WHAT TO PRODUCE
The exercise asks you to copy every line below in which "assert" appears.

********

(* ===== verification/P2pSpec.v ===== *)
(** Catching up with a peer: what the handlers of [P2p] answer, and that one round of
    messages brings a node the next blocks of its peer's chain. *)
From S2P Require Import Prelude Constants ForkDB ForkDBSpec Consensus Sabft CommitSpec Vme VmeSpec BlockLogSpec Queries QueriesSpec Limits P2p.
Import ForkDB.

(** * Ids as bytes *)

Definition wfId (id : BlockID) : Prop := u64 (BlockNum id) ∧ String.length id.2 = 24%nat.

Lemma ascii_back s : String.string_of_list_ascii ((λ z, Ascii.ascii_of_N (Z.to_N z)) <$> ((λ c, Z.of_N (Ascii.N_of_ascii c)) <$> String.list_ascii_of_string s)) = s.
Proof.
  rewrite <-list_fmap_compose. rewrite <-(String.string_of_list_ascii_of_string s) at 2. f_equal. rewrite <-(list_fmap_id (String.list_ascii_of_string s)) at 2.
  apply list_fmap_ext. intros _ c _. cbn. by rewrite N2Z.id, Ascii.ascii_N_embedding.
Qed.

Lemma length_ascii s : length (String.list_ascii_of_string s) = String.length s.
Proof. induction s as [|c s IH]; cbn; by rewrite ?IH. Qed.

Lemma idBytes_length id : wfId id → length (idBytes id) = 32%nat.
Proof. intros [_ Hl]. unfold idBytes. by rewrite length_app, littleEndian_length, length_fmap, length_ascii, Hl. Qed.

Lemma idOfBytes_idBytes id : wfId id → idOfBytes (idBytes id) = id.
Proof.
  intros Hw. pose proof (idBytes_length _ Hw) as Hlen. destruct Hw as [Hn Hl]. unfold idOfBytes. rewrite take_app_length' by done. unfold idBytes.
  rewrite take_app_length', drop_app_length' by (by rewrite littleEndian_length). rewrite fromLittleEndian_id by (unfold u64, maxu64 in Hn; cbn; lia).
  rewrite ascii_back. by destruct id.
Qed.

(** * Limiters *)

(** A limiter with enough left grants a request and loses no more than that. *)
Lemma Request_enough limit now amount all r : LimiterOk limit r → 0 ≤ amount → amount * sOneBillion ≤ tokens r →
  ∃ r', Request now amount all (Some r) = (amount, Some r') ∧ LimiterOk limit r' ∧ tokens r - amount * sOneBillion ≤ tokens r'.
Proof.
  intros HL Ha Ht. destruct (Request_ok limit now amount all r HL Ha) as (a & r' & E & HL' & Hle & Hall & _). revert E. unfold Request, request.
  destruct (update_ok limit now r HL) as (HL1 & _ & Ht1 & _). set (r1 := update now r) in *. pose proof (lo_tokens _ _ HL1) as Htk.
  pose proof (lo_max _ _ HL1) as Hmax. pose proof (lo_limit _ _ HL1) as Hl32. unfold u32, maxu32 in Hl32.
  assert (tokens r1 / sOneBillion ≤ limit) as Hd1 by (rewrite <-(Z.div_mul limit sOneBillion) by done; apply Z.div_le_mono; [done|lia]).
  assert (amount ≤ tokens r1 / sOneBillion) as Hd2 by (apply Z.div_le_lower_bound; [done|lia]).
  rewrite (wrap32_id (tokens r1 / sOneBillion)) by (unfold u32, maxu32; lia).
  assert ((if amount <? tokens r1 / sOneBillion then amount else tokens r1 / sOneBillion) = amount) as -> by (destruct (Z.ltb_spec amount (tokens r1 / sOneBillion)); lia).
  rewrite Z.ltb_irrefl, andb_false_r. intros [= <- Hr']. exists r'. rewrite Hr'. split_and!; [done|done|]. rewrite <-Hr'. cbn.
  unfold sOneBillion in *. rewrite wrap64_id by zlia. lia.
Qed.

(** * Steps of a handler *)

Lemma bind_ok {S A B : Type} (m : M S A) (f : A → M S B) s a s' : m s = Ok (a, s') → (m ≫= f) s = f a s'.
Proof. unfold mbind, M_bind. by intros ->. Qed.

Lemma ask_ok {A B : Type} (a : A) (f : option A → M Net B) n : (ask (eret a) ≫= f) n = f (Some a) n.
Proof. done. Qed.

Lemma lift_ok {S A B : Type} (a : A) (f : A → M S B) s : (lift (Ok a) ≫= f) s = f a s.
Proof. done. Qed.

(** * One node *)

Section Node.
Context {L : Type} `{BlockStore L}.
Context (clock : nat → Z) (linkUp : nat → bool) (blockSize : Block → Z).
Context (db : DB) (l : L) (malicious : gmap BlockID Block) (cp : BFTCheckPoint).

(** What a question to a limiter leaves alone. *)
Record same (n n' : Net) : Prop := {
  sa_cache : blockCache n' = blockCache n;
  sa_peers : peers n' = peers n;
  sa_out : outbox n' = outbox n;
  sa_pushed : pushedBlocks n' = pushedBlocks n;
  sa_sends : sends n' = sends n;
  sa_cp : checkpointQueryLimiter n' = checkpointQueryLimiter n;
  sa_blob : blobSizeLimiter n' = blobSizeLimiter n
}.

Lemma same_refl n : same n n.
Proof. done. Qed.
Lemma same_trans n1 n2 n3 : same n1 n2 → same n2 n3 → same n1 n3.
Proof. intros [] []. split; congruence. Qed.

(** The limiter of block queries. *)
Definition queries (k : Z) (n : Net) : Prop := ∃ r, blockQueryLimiter n = Some r ∧ LimiterOk MaxBlockQueriesPerSecond r ∧ k * sOneBillion ≤ tokens r.

Lemma queries_le k k' n : k' ≤ k → queries k n → queries k' n.
Proof. intros Hk (r & ? & ? & ?). exists r. split_and!; [done|done|]. unfold sOneBillion in *. lia. Qed.

Lemma limit_query amount n : queries 0 n → 0 ≤ amount →
  ∃ a n', limit clock BlockQuery amount false n = Ok (a, n') ∧ same n n' ∧ 0 ≤ a ≤ amount ∧ queries 0 n' ∧
    ∀ k, amount ≤ k → queries k n → a = amount ∧ queries (k - amount) n'.
Proof.
  intros (r & Hr & HL & _) Ha. unfold limit. rewrite Hr. destruct (Request_ok _ (clock (clockReads n)) amount false r HL Ha) as (a & r' & E & HL' & Hle & _).
  rewrite E. eexists a, _. split; [done|]. split_and!; [by split|lia|lia|exists r'; split_and!; [done|done|destruct HL'; lia]|].
  intros k Hk (r0 & Hr0 & _ & Hk0). assert (r0 = r) as -> by congruence.
  destruct (Request_enough _ (clock (clockReads n)) amount false r HL Ha) as (r2 & E2 & HL2 & Ht2); [unfold sOneBillion in *; nia|].
  rewrite E in E2. injection E2 as -> ->. split; [done|]. exists r2. split_and!; [done|done|]. unfold sOneBillion in *. lia.
Qed.

(** ** Ids behind a head *)

Lemma idsOf_some bs : idsOf (Some <$> bs) = Ok (Id <$> bs).
Proof. induction bs as [|b bs IH]; cbn; [done|]. unfold idsOf in IH. by rewrite IH. Qed.

Section Chain.
Context (chain : list Block) (M : Main db l chain).
Let len := Z.of_nat (length chain).

Lemma slice_join start bs be : 0 ≤ start ≤ bs → bs ≤ be + 1 → 0 ≤ be →
  slice chain (Z.max 1 start) (bs - 1) ++ slice chain (Z.max 1 bs) be = slice chain (Z.max 1 start) be.
Proof.
  intros Hs Hb H0. destruct (Z.eq_dec bs 0) as [->|Hne]; [|rewrite (Z.max_r 1 bs) by lia; apply slice_more; lia].
  replace start with 0 by lia. done.
Qed.

(** The loop gives a run of the chain that starts at the head of the asking node, and it
    ends. *)
Lemma collectIds_run fuel start bs n : queries 0 n → u64 start → start ≤ bs ≤ start + BATCH_LENGTH → (Z.to_nat (start + BATCH_LENGTH + 1 - bs) < fuel)%nat → start ≤ len →
  ∃ m n', collectIds clock db l fuel start len bs (Id <$> slice chain (Z.max 1 start) (bs - 1)) n = Ok (Some (Id <$> slice chain (Z.max 1 start) m), n') ∧
    same n n' ∧ queries 0 n' ∧ bs - 1 ≤ m ≤ Z.max len (bs - 1) ∧ m ≤ start + 2 * BATCH_LENGTH ∧
    (len < bs → n' = n) ∧
    ∀ k, BATCH_LENGTH ≤ k → queries k n → bs = start → m = Z.min len (start + BATCH_LENGTH) ∧ queries (k - BATCH_LENGTH) n'.
Proof.
  revert bs n. induction fuel as [|fuel IH]; intros bs n Hq Hs Hb Hf Hl; [lia|]. cbn [collectIds]. unfold BATCH_LENGTH in *. pose proof (mc_bound _ _ _ M) as Hlb.
  fold len in Hlb. unfold u64 in Hs. destruct (Z.ltb_spec len bs) as [Hlt|Hge].
  { exists (bs - 1), n. split_and!; [done|done|done|lia|lia|lia|done|]. lia. }
  destruct (limit_query 50 n Hq ltac:(lia)) as (g & n1 & Eg & Hsame & Hg & Hq1 & Hfull). rewrite (bind_ok _ _ _ _ _ Eg). cbn zeta.
  rewrite wrap64_id by zlia. destruct (Z.eqb_spec (bs + g) bs) as [Hg0|Hg0].
  { exists (bs - 1), n1. split_and!; [done|done|done|lia|lia|lia|lia|]. intros k Hk Hqk _. destruct (Hfull k Hk Hqk) as [-> _]. lia. }
  assert ((if len <? bs + g then len else bs + g) = Z.min len (bs + g)) as -> by (destruct (Z.ltb_spec len (bs + g)); lia).
  set (be := Z.min len (bs + g)). assert (1 ≤ len) as Hl1 by (unfold len; pose proof (mc_some _ _ _ M); destruct chain; cbn; [done|lia]).
  rewrite (fetchBlocks_run db l chain M bs be) by (unfold u64, maxu64; lia). fold len. rewrite (proj2 (Z.ltb_ge be bs)) by lia.
  rewrite (proj2 (Z.ltb_ge len (Z.max 1 bs))) by lia. rewrite (Z.min_l be len) by lia. rewrite ask_ok.
  assert (length (slice chain (Z.max 1 bs) be) ≠ 0%nat) as Hne by (unfold slice; rewrite length_take, length_drop; unfold len in *; lia).
  destruct (Some <$> slice chain (Z.max 1 bs) be) as [|o os] eqn:Esl; [apply (f_equal length) in Esl; by rewrite length_fmap in Esl|].
  rewrite <-Esl, idsOf_some, lift_ok, (wrap64_id (be + 1)), (wrap64_id (be + 1 - start)) by zlia.
  rewrite <-fmap_app, slice_join by lia.
  destruct (Z.ltb_spec 50 (be + 1 - start)) as [Hstop|Hgo].
  - exists be, n1. split_and!; [done|done|done|lia|lia|lia|lia|]. intros k Hk Hqk ->. destruct (Hfull k Hk Hqk) as [-> ?]. split; [lia|done].
  - destruct (IH (be + 1) n1) as (m & n' & E & Hsame' & Hq' & Hm & Hm2 & Hsk & _); [done|done|lia|lia|lia|]. replace (be + 1 - 1) with be in E by lia.
    rewrite E. exists m, n'. split_and!; [done|by eapply same_trans|done|lia|lia|lia|lia|]. intros k Hk Hqk ->. destruct (Hfull k Hk Hqk) as [-> ?].
    assert (be = len) as Hbl by lia. rewrite Hsk by lia. split; [lia|done].
Qed.

(** What a handler that only sends leaves alone. *)
Record sent (pid : Z) (ms : list Msg) (n n' : Net) : Prop := {
  se_cache : blockCache n' = blockCache n;
  se_peers : peers n' = peers n;
  se_out : outbox n' = outbox n ++ (pair pid <$> ms);
  se_pushed : pushedBlocks n' = pushedBlocks n
}.

Lemma same_sent pid n n' : same n n' → sent pid [] n n'.
Proof. intros []. split; [done..|by rewrite app_nil_r|done]. Qed.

********

COMPLETED TASK
  assert (tokens r1 / sOneBillion ≤ limit) as Hd1 by (rewrite <-(Z.div_mul limit sOneBillion) by done; apply Z.div_le_mono; [done|lia]).
  assert (amount ≤ tokens r1 / sOneBillion) as Hd2 by (apply Z.div_le_lower_bound; [done|lia]).
  assert ((if amount <? tokens r1 / sOneBillion then amount else tokens r1 / sOneBillion) = amount) as -> by (destruct (Z.ltb_spec amount (tokens r1 / sOneBillion)); lia).
  intros k Hk (r0 & Hr0 & _ & Hk0). assert (r0 = r) as -> by congruence.
  assert ((if len <? bs + g then len else bs + g) = Z.min len (bs + g)) as -> by (destruct (Z.ltb_spec len (bs + g)); lia).
  set (be := Z.min len (bs + g)). assert (1 ≤ len) as Hl1 by (unfold len; pose proof (mc_some _ _ _ M); destruct chain; cbn; [done|lia]).
  assert (length (slice chain (Z.max 1 bs) be) ≠ 0%nat) as Hne by (unfold slice; rewrite length_take, length_drop; unfold len in *; lia).
    assert (be = len) as Hbl by lia. rewrite Hsk by lia. split; [lia|done].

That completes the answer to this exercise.